Source records

——

(* ===== verification/SeqContainers.v ===== *)
(** * Sequence containers and container adaptors, as libstdc++ writes them

    [std::deque], [std::forward_list] and [std::list] are modelled by the
    sequence of their elements and an iterator by a position in it; the
    members are the functions libstdc++'s members compute on it
    (bits/stl_deque.h, bits/forward_list.tcc, bits/list.tcc).  The two
    algorithms with a structure of their own are written as libstdc++
    writes them: [merge] (a splice of the node of the second list when
    it is less than the current node of the first), and [list::sort], the
    bottom-up merge sort over the array of 64 [__tmp] lists with [carry]
    and [fill].  The adaptors [std::queue] and [std::stack] forward to a
    [deque]; [std::priority_queue] keeps a [vector] organised as a binary
    heap with [push_heap] and [pop_heap] (bits/stl_heap.h: [__push_heap],
    [__adjust_heap], [__pop_heap]), whose loops take a fuel argument. *)

From stdpp Require Import base list strings.
From Stdlib Require Import ZArith Lia.
From S2P Require Import Prelude Orders.

Local Open Scope cpp_scope.

(** ** [merge] of two sorted lists ([list::merge], [forward_list::merge]) *)

Section Merge.
Context `{Less A}.

(** Walking [first1] over the list and [first2] over the other: when
    [*first2 < *first1] the node of [first2] is spliced before [first1],
    otherwise [first1] advances; what is left of the other list is
    spliced at the end. *)
Fixpoint merge (l1 l2 : list A) : list A :=
  match l1 with
  | [] => l2
  | x :: r1 =>
      (fix merge_r (l2 : list A) : list A :=
         match l2 with
         | [] => l1
         | y :: r2 => if less y x then y :: merge_r r2 else x :: merge r1 l2
         end) l2
  end.

Lemma merge_nil_r (l : list A) : merge l [] = l.
Proof. by destruct l. Qed.

Lemma merge_cons (x y : A) (r1 r2 : list A) :
  merge (x :: r1) (y :: r2) = if less y x then y :: merge (x :: r1) r2 else x :: merge r1 (y :: r2).
Proof. done. Qed.

End Merge.

(** ** [std::forward_list] *)

Module forward_list.

Definition push_front {A} (x : A) (l : list A) : list A := x :: l.

(** [insert_after(pos, {xs})] and [splice_after(pos, {xs})]: [pos] must
    be dereferenceable. *)
Definition insert_after {A} (pos : nat) (xs l : list A) : outcome (list A) :=
  if (pos <? length l)%nat then Ok (take (S pos) l ++ xs ++ drop (S pos) l) else Stuck PreconditionViolated.

Definition splice_after {A} (pos : nat) (xs l : list A) : outcome (list A) := insert_after pos xs l.

(** [remove(v)]: every element equal to [v]. *)
Definition remove `{EqDecision A} (v : A) (l : list A) : list A :=
  List.filter (fun x => negb (bool_decide (x = v))) l.

End forward_list.

(** ** [std::list] *)

Module std_list.

Definition push_back {A} (x : A) (l : list A) : list A := l ++ [x].
Definition push_front {A} (x : A) (l : list A) : list A := x :: l.

(** [insert(pos, x)]: before [pos], which may be [end()]. *)
Definition insert {A} (pos : nat) (x : A) (l : list A) : outcome (list A) :=
  if (pos <=? length l)%nat then Ok (take pos l ++ x :: drop pos l) else Stuck PreconditionViolated.

(** [splice(pos, {xs})]. *)
Definition splice {A} (pos : nat) (xs l : list A) : outcome (list A) :=
  if (pos <=? length l)%nat then Ok (take pos l ++ xs ++ drop pos l) else Stuck PreconditionViolated.

Definition remove `{EqDecision A} (v : A) (l : list A) : list A := forward_list.remove v l.

Section Sort.
Context `{Less A}.

(** One step of the loop of [list::sort]: [carry] holds the next
    element; [counter] walks the bins from [__tmp], merging each
    non-empty one into [carry] and leaving it empty, until an empty bin
    or [fill]; there [carry] is swapped in, and [fill] advances when it
    was reached.  A bin is merged into as [counter->merge(carry)], so
    its elements come first. *)
Fixpoint add_bin (carry : list A) (bins : list (list A)) : list (list A) :=
  match bins with
  | [] => [carry]
  | [] :: bs => carry :: bs
  | b :: bs => [] :: add_bin (merge b carry) bs
  end.

(** The final loop: [counter->merge( *(counter - 1))] from [__tmp + 1] to
    [fill], then [swap( *(fill - 1))]. *)
Fixpoint merge_up (acc : list A) (bins : list (list A)) : list A :=
  match bins with
  | [] => acc
  | b :: bs => merge_up (merge b acc) bs
  end.

(** [sort()]: lists of fewer than two elements are left alone. *)
Definition sort (l : list A) : list A :=
  match l with
  | [] | [_] => l
  | _ =>
      match foldl (fun bins x => add_bin [x] bins) [] l with
      | [] => []
      | b :: bs => merge_up b bs
      end
  end.

End Sort.

End std_list.

(** ** [std::deque] and the adaptors [std::queue], [std::stack] *)

Module deque.

Definition push_back {A} (x : A) (d : list A) : list A := d ++ [x].
Definition push_front {A} (x : A) (d : list A) : list A := x :: d.
Definition pop_front {A} (d : list A) : outcome (list A) :=
  match d with [] => Stuck PreconditionViolated | _ :: r => Ok r end.
Definition pop_back {A} (d : list A) : outcome (list A) :=
  match d with [] => Stuck PreconditionViolated | _ => Ok (removelast d) end.
Definition front {A} (d : list A) : outcome A := match d with [] => Stuck PreconditionViolated | x :: _ => Ok x end.
Definition back {A} (d : list A) : outcome A := match last d with None => Stuck PreconditionViolated | Some x => Ok x end.

End deque.

(** [queue]: [push] is [c.push_back], [pop] is [c.pop_front]. *)
Module queue.
Definition push {A} (x : A) (q : list A) : list A := deque.push_back x q.
Definition pop {A} (q : list A) : outcome (list A) := deque.pop_front q.
Definition front {A} (q : list A) : outcome A := deque.front q.
Definition back {A} (q : list A) : outcome A := deque.back q.
End queue.

(** [stack]: [push] is [c.push_back], [pop] is [c.pop_back], [top] is
    [c.back()]. *)
Module stack.
Definition push {A} (x : A) (s : list A) : list A := deque.push_back x s.
Definition pop {A} (s : list A) : outcome (list A) := deque.pop_back s.
Definition top {A} (s : list A) : outcome A := deque.back s.
End stack.

(** ** Heap operations and [std::priority_queue]

    The elements are read and written through [subscript] and
    [subscript_set], so that an access outside the vector would be
    undefined behaviour; the loops stay inside it. *)

Section Heap.
Context `{Less A}.

(** [__push_heap(first, hole, top, value)]: while [hole > top] and the
    parent [(hole - 1) / 2] is less than [value], the parent moves down
    into the hole; then [value] fills it.  The hole strictly decreases,
    so [S hole] rounds are enough. *)
Fixpoint __push_heap (fuel : nat) (c : list A) (hole top : nat) (value : A) : outcome (list A) :=
  match fuel with
  | O => NoFuel
  | S f =>
      let parent := ((hole - 1) / 2)%nat in
      if (top <? hole)%nat then
        let? p := subscript c parent in
        if less p value then let? c := subscript_set c hole p in __push_heap f c parent top value
        else subscript_set c hole value
      else subscript_set c hole value
  end.

(** The loop of [__adjust_heap(first, hole, len, value)]: the hole goes
    down, each time taking the greater child ([secondChild] is the right
    one unless it is less than the left one), while [secondChild <
    (len - 1) / 2]. *)
Fixpoint adjust_down (fuel : nat) (c : list A) (hole len : nat) : outcome (list A * nat) :=
  match fuel with
  | O => NoFuel
  | S f =>
      if (hole <? (len - 1) / 2)%nat then
        let second := (2 * (hole + 1))%nat in
        let? r := subscript c second in
        let? l := subscript c (second - 1) in
        let second := if less r l then (second - 1)%nat else second in
        let? x := subscript c second in
        let? c := subscript_set c hole x in
        adjust_down f c second len
      else Ok (c, hole)
  end.

(** [__adjust_heap]: after the loop, a last left child alone when [len]
    is even; then [__push_heap] from the hole up to where it started. *)
Definition __adjust_heap (c : list A) (hole len : nat) (value : A) : outcome (list A) :=
  let? r := adjust_down (S len) c hole len in
  let '(c, h) := r in
  let? r :=
    if (Nat.even len && (h =? (len - 2) / 2))%nat
    then let second := (2 * (h + 1))%nat in
         let? x := subscript c (second - 1) in
         let? c := subscript_set c h x in Ok (c, (second - 1)%nat)
    else Ok (c, h) in
  let '(c, h) := r in
  __push_heap (S h) c h hole value.

(** [push_heap(first, last)]: the last element goes up. *)
Definition push_heap (c : list A) : outcome (list A) :=
  match c with
  | [] => Ok c
  | _ => let? v := subscript c (length c - 1) in __push_heap (length c) c (length c - 1) 0 v
  end.

(** [pop_heap(first, last)]: with at least two elements, the last one is
    saved, the first moves to the last place, and the saved value is
    adjusted down from the start over the others. *)
Definition pop_heap (c : list A) : outcome (list A) :=
  if (1 <? length c)%nat then
    let last := (length c - 1)%nat in
    let? value := subscript c last in
    let? first := subscript c 0 in
    let? c := subscript_set c last first in
    __adjust_heap c 0 last value
  else Ok c.

End Heap.

Module priority_queue.

(** [push(x)]: [c.push_back(x); push_heap(c.begin(), c.end(), comp)]. *)
Definition push `{Less A} (x : A) (c : list A) : outcome (list A) := push_heap (c ++ [x]).

(** [pop()]: [pop_heap(c.begin(), c.end(), comp); c.pop_back()]; the
    queue must not be empty. *)
Definition pop `{Less A} (c : list A) : outcome (list A) :=
  match c with
  | [] => Stuck PreconditionViolated
  | _ => let? c := pop_heap c in Ok (removelast c)
  end.

(** [top()]: [c.front()]. *)
Definition top {A} (c : list A) : outcome A := deque.front c.

End priority_queue.

(** ** The heap algorithms observe the elements only through [less]

    Mapping the elements by an [f] that preserves the comparator commutes
    with every heap operation: the operations on [f <$> c] are those on
    [c], mapped.  So a run on values whose order is known but whose
    contents are symbolic (times read from the clock) is the image of a
    run on concrete values. *)

Section Parametric.
Context `{Less A, Less B} (f : A -> B) (Hf : forall a b, less (f a) (f b) = less a b).

Lemma subscript_fmap (c : list A) (i : nat) : subscript (f <$> c) i = out_map f (subscript c i).
Proof. unfold subscript. rewrite list_lookup_fmap. by destruct (c !! i). Qed.

Lemma subscript_set_fmap (c : list A) (i : nat) (x : A) :
  subscript_set (f <$> c) i (f x) = out_map (fmap f) (subscript_set c i x).
Proof.
  unfold subscript_set. rewrite length_fmap. destruct (i <? length c)%nat; [|done].
  cbn. by rewrite list_fmap_insert.
Qed.

Lemma __push_heap_fmap (fuel : nat) : forall c hole top v,
  __push_heap fuel (f <$> c) hole top (f v) = out_map (fmap f) (__push_heap fuel c hole top v).
Proof.
  induction fuel as [|fuel IH]; intros c hole top v; [done|]. cbn [__push_heap].
  destruct (top <? hole)%nat; [|apply subscript_set_fmap].
  rewrite subscript_fmap. destruct (subscript c ((hole - 1) / 2)) as [p| |]; cbn [out_map out_bind]; [|done..].
  rewrite Hf. destruct (less p v); [|apply subscript_set_fmap].
  rewrite subscript_set_fmap. destruct (subscript_set c hole p); cbn [out_map out_bind]; [apply IH|done..].
Qed.

Lemma adjust_down_fmap (fuel : nat) : forall c hole len,
  adjust_down fuel (f <$> c) hole len = out_map (fun r => (f <$> r.1, r.2)) (adjust_down fuel c hole len).
Proof.
  induction fuel as [|fuel IH]; intros c hole len; [done|]. cbn [adjust_down].
  destruct (hole <? (len - 1) / 2)%nat; [|done].
  rewrite ?subscript_fmap. destruct (subscript c (2 * (hole + 1))) as [r| |]; cbn [out_map out_bind]; [|done..].
  rewrite ?subscript_fmap. destruct (subscript c (2 * (hole + 1) - 1)) as [l| |]; cbn [out_map out_bind]; [|done..].
  rewrite Hf. set (s := if less r l then _ else _).
  rewrite ?subscript_fmap. destruct (subscript c s) as [x| |]; cbn [out_map out_bind]; [|done..].
  rewrite subscript_set_fmap. destruct (subscript_set c hole x); cbn [out_map out_bind]; [apply IH|done..].
Qed.

Lemma __adjust_heap_fmap (c : list A) (hole len : nat) (v : A) :
  __adjust_heap (f <$> c) hole len (f v) = out_map (fmap f) (__adjust_heap c hole len v).
Proof.
  unfold __adjust_heap. rewrite adjust_down_fmap.
  destruct (adjust_down (S len) c hole len) as [[c' h]| |]; cbn [out_map out_bind fst snd]; [|done..].
  destruct (Nat.even len && (h =? (len - 2) / 2))%nat; [|apply __push_heap_fmap].
  rewrite subscript_fmap. destruct (subscript c' (2 * (h + 1) - 1)) as [x| |]; cbn [out_map out_bind]; [|done..].
  rewrite subscript_set_fmap. destruct (subscript_set c' h x); cbn [out_map out_bind]; [apply __push_heap_fmap|done..].
Qed.

Lemma push_heap_fmap (c : list A) : push_heap (f <$> c) = out_map (fmap f) (push_heap c).
Proof.
  unfold push_heap. destruct c as [|x r]; [done|]. rewrite fmap_cons. rewrite <- fmap_cons.
  rewrite subscript_fmap, length_fmap.
  destruct (subscript (x :: r) _) as [v| |]; cbn [out_map out_bind]; [apply __push_heap_fmap|done..].
Qed.

Lemma pop_heap_fmap (c : list A) : pop_heap (f <$> c) = out_map (fmap f) (pop_heap c).
Proof.
  unfold pop_heap. rewrite length_fmap. destruct (1 <? length c)%nat; [|done].
  rewrite subscript_fmap. destruct (subscript c (length c - 1)) as [v| |]; cbn [out_map out_bind]; [|done..].
  rewrite subscript_fmap. destruct (subscript c 0) as [x| |]; cbn [out_map out_bind]; [|done..].
  rewrite subscript_set_fmap. destruct (subscript_set c (length c - 1) x); cbn [out_map out_bind]; [apply __adjust_heap_fmap|done..].
Qed.

Lemma pq_push_fmap (x : A) (c : list A) :
  priority_queue.push (f x) (f <$> c) = out_map (fmap f) (priority_queue.push x c).
Proof. unfold priority_queue.push. rewrite <- push_heap_fmap. by rewrite fmap_app. Qed.

Lemma fmap_removelast (l : list A) : f <$> removelast l = removelast (f <$> l).
Proof. induction l as [|x [|y r] IH]; [done|done|]. cbn in *. by rewrite IH. Qed.

Lemma pq_pop_fmap (c : list A) : priority_queue.pop (f <$> c) = out_map (fmap f) (priority_queue.pop c).
Proof.
  unfold priority_queue.pop. destruct c as [|x r]; [done|].
  change (f <$> x :: r) with (f x :: (f <$> r)). rewrite <- (fmap_cons f x r), pop_heap_fmap.
  destruct (pop_heap (x :: r)); cbn [out_map out_bind]; [|done..]. by rewrite fmap_removelast.
Qed.

Lemma pq_top_fmap (c : list A) : priority_queue.top (f <$> c) = out_map f (priority_queue.top c).
Proof. by destruct c. Qed.

End Parametric.
(* ===== verification/Containers.v ===== *)
(** * Containers.cpp: sequence containers, ordered containers and adaptors

    [main] (lines 38-642) runs one section per container over [cout]:
    [deque], [forward_list] and [list] (lines 75-169, [SeqContainers]),
    [set], [map], [multiset] and [multimap] (lines 175-359, [RbTree]),
    four ways of erasing one value of a multimap key (lines 299-356), the
    unordered containers (built and never used, lines 383-386),
    multimaps keyed by a string and by the class [book_idx] (lines
    394-449), a map of maps (lines 455-511), and the adaptors [queue],
    [priority_queue] of the class [restaurant_queue] and [stack] (lines
    517-635).  The state is [cout]; the containers are local values.
    The arrival times read with [time(0)] (one second apart, the program
    sleeps in between) and the text [ctime] gives for them are section
    variables. *)

From stdpp Require Import base list strings.
From Stdlib Require Import ZArith Lia String Ascii.
From S2P Require Import Prelude Ostream Algo StdString Orders RbTree SeqContainers.

Local Open Scope string_scope.
Local Open Scope Z_scope.
Local Open Scope cpp_scope.

Module Containers.

Import rb_tree.

Definition say := say_os.

(** A thrown exception that [main] does not catch. *)
Definition uncaught {A} (r : exn + A) : st ostream A :=
  match r with inl e => st_stuck (UncaughtException e) | inr a => st_ret a end.

(** [for (auto iter : C) {cout << iter << " ";}] *)
Definition print_elems {T} `{Insert T} (c : list T) : st ostream unit :=
  say (fun o => foldl (fun o x => o << x << " ") o c).

(** [for (auto iter : M) {cout << iter.first << ":" << iter.second << " ";}] *)
Definition print_pairs {K T} `{Insert K, Insert T} (m : list (K * T)) : st ostream unit :=
  say (fun o => foldl (fun o kv => o << kv.1 << ":" << kv.2 << " ") o m).

(** [s.find(t) != string::npos] *)
Definition contains (s t : string) : bool := negb (basic_string.find_str s t 0 =? basic_string.npos)%N.

(** ** Sequence containers (lines 75-169) *)

Definition deque_section : st ostream unit :=
  say (fun o => o << ("DEQUE ................................................................................" ++ NL ++ NL)) ;;
  let D1 : list Z := [4; 2; 3; 5; 1] in
  say (fun o => o << "Deque D1 = ") ;; print_elems D1 ;; say (fun o => o << std.endl) ;;
  let* d0 := st_lift (Prelude.subscript D1 0%nat) in
  say (fun o => o << "Deque D1[0] = " << d0 << std.endl) ;;
  let D1 := deque.push_back 4 D1 in
  let D1 := deque.push_back 2 D1 in
  let D1 := deque.push_front 1 D1 in
  let D1 := deque.push_front 5 D1 in
  say (fun o => o << "Deque D1 = ") ;; print_elems D1 ;; say (fun o => o << std.endl) ;;
  say (fun o => o << std.endl).

Definition forward_list_section : st ostream unit :=
  say (fun o => o << ("FORWARD_LIST ........................................................................." ++ NL ++ NL)) ;;
  let FL1 : list Z := [7; 9; 11] in
  say (fun o => o << "Fwd_list FL1 = ") ;; print_elems FL1 ;; say (fun o => o << std.endl) ;;
  say (fun o => o << "Fwd_list FL1[0] = index notation not supported" << std.endl) ;;
  let FL1 := forward_list.push_front 1 FL1 in
  let* FL1 := st_lift (forward_list.insert_after 0%nat [3; 6] FL1) in
  let FL1 := forward_list.remove 1 FL1 in
  let* FL1 := st_lift (forward_list.splice_after 0%nat [4; 5] FL1) in
  let FL1 := merge FL1 [8; 15] in
  say (fun o => o << "Fwd_list FL1 = ") ;; print_elems FL1 ;; say (fun o => o << std.endl) ;;
  say (fun o => o << std.endl).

——

Work order
Starting with the line with "then let second := (2 * (h + 1))%nat in" above and going on through the line with "Section Parametric.", transcribe every line exactly, both ends included, and add nothing.

Output below
    then let second := (2 * (h + 1))%nat in
         let? x := subscript c (second - 1) in
         let? c := subscript_set c h x in Ok (c, (second - 1)%nat)
    else Ok (c, h) in
  let '(c, h) := r in
  __push_heap (S h) c h hole value.

(** [push_heap(first, last)]: the last element goes up. *)
Definition push_heap (c : list A) : outcome (list A) :=
  match c with
  | [] => Ok c
  | _ => let? v := subscript c (length c - 1) in __push_heap (length c) c (length c - 1) 0 v
  end.

(** [pop_heap(first, last)]: with at least two elements, the last one is
    saved, the first moves to the last place, and the saved value is
    adjusted down from the start over the others. *)
Definition pop_heap (c : list A) : outcome (list A) :=
  if (1 <? length c)%nat then
    let last := (length c - 1)%nat in
    let? value := subscript c last in
    let? first := subscript c 0 in
    let? c := subscript_set c last first in
    __adjust_heap c 0 last value
  else Ok c.

End Heap.

Module priority_queue.

(** [push(x)]: [c.push_back(x); push_heap(c.begin(), c.end(), comp)]. *)
Definition push `{Less A} (x : A) (c : list A) : outcome (list A) := push_heap (c ++ [x]).

(** [pop()]: [pop_heap(c.begin(), c.end(), comp); c.pop_back()]; the
    queue must not be empty. *)
Definition pop `{Less A} (c : list A) : outcome (list A) :=
  match c with
  | [] => Stuck PreconditionViolated
  | _ => let? c := pop_heap c in Ok (removelast c)
  end.

(** [top()]: [c.front()]. *)
Definition top {A} (c : list A) : outcome A := deque.front c.

End priority_queue.

(** ** The heap algorithms observe the elements only through [less]

    Mapping the elements by an [f] that preserves the comparator commutes
    with every heap operation: the operations on [f <$> c] are those on
    [c], mapped.  So a run on values whose order is known but whose
    contents are symbolic (times read from the clock) is the image of a
    run on concrete values. *)

Section Parametric.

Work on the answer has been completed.